*Exercise inputs*:
====================

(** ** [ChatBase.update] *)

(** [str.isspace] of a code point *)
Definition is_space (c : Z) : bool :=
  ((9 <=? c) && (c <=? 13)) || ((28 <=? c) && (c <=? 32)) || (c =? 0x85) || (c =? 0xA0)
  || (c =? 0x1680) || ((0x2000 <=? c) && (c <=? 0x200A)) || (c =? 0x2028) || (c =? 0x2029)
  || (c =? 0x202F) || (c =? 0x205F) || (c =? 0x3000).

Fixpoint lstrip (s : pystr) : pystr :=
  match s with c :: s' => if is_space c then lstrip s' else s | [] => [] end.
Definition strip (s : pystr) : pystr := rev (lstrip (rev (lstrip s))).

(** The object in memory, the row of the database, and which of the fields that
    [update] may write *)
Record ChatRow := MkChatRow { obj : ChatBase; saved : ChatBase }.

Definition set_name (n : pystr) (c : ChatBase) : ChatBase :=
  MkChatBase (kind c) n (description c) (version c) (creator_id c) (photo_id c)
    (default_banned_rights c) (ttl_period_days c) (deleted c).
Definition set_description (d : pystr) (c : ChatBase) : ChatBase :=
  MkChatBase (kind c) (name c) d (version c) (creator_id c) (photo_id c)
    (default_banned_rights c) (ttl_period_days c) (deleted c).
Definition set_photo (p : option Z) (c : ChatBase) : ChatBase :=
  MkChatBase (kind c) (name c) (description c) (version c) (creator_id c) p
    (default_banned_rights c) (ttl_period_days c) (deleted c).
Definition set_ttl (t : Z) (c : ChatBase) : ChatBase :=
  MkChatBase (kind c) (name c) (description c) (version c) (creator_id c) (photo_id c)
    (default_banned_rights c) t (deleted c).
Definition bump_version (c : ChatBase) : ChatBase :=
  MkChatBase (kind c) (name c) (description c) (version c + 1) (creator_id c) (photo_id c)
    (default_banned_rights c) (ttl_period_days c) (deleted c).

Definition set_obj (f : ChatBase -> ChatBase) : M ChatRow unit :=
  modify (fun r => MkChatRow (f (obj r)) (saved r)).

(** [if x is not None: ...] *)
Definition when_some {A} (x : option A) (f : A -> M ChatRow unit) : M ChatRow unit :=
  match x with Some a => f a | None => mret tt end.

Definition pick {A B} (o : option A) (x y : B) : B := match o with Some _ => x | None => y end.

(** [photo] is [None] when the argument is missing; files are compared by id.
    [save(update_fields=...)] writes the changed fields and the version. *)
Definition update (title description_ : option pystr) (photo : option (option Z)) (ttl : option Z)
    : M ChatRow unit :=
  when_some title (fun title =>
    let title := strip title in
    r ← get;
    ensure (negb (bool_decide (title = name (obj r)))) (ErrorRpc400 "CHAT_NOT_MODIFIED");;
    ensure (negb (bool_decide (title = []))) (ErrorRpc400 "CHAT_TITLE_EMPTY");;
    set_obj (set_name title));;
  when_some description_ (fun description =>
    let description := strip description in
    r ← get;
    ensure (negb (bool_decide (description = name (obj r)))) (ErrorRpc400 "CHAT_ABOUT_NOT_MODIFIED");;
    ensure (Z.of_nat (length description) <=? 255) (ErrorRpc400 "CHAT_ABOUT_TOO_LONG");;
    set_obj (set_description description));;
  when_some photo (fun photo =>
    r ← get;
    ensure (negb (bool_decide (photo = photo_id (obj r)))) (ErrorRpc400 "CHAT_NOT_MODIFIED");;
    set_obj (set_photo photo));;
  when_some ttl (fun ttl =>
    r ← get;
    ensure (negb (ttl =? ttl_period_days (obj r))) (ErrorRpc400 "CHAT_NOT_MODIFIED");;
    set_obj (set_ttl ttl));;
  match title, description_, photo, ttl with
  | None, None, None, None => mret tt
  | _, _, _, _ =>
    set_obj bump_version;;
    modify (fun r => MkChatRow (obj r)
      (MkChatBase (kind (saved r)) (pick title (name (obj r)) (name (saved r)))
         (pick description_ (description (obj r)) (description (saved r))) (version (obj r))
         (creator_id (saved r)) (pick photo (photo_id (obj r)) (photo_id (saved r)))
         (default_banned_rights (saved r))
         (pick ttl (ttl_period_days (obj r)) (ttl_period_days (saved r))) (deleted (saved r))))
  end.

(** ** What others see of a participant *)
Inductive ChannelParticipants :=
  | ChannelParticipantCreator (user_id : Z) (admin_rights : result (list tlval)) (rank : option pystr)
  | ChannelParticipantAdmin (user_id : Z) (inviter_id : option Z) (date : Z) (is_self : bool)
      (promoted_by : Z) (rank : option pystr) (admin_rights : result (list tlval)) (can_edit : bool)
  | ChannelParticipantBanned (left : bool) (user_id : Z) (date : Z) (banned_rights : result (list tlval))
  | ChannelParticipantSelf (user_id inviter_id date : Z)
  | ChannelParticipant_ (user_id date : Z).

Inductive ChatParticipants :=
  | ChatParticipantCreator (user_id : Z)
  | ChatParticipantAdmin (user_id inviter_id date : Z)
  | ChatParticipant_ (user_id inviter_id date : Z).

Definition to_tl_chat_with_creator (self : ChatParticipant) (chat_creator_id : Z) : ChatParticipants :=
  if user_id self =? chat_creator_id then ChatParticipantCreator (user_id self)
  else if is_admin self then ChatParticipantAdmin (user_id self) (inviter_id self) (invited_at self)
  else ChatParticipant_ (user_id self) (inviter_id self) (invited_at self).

====================

Retype the portion of the data above that starts on the line with "(c =? 0x2029)" and finishes on the line with "match s with", including both of those lines.

*Result below*:
  || (c =? 0x1680) || ((0x2000 <=? c) && (c <=? 0x200A)) || (c =? 0x2028) || (c =? 0x2029)
  || (c =? 0x202F) || (c =? 0x205F) || (c =? 0x3000).

Fixpoint lstrip (s : pystr) : pystr :=
  match s with c :: s' => if is_space c then lstrip s' else s | [] => [] end.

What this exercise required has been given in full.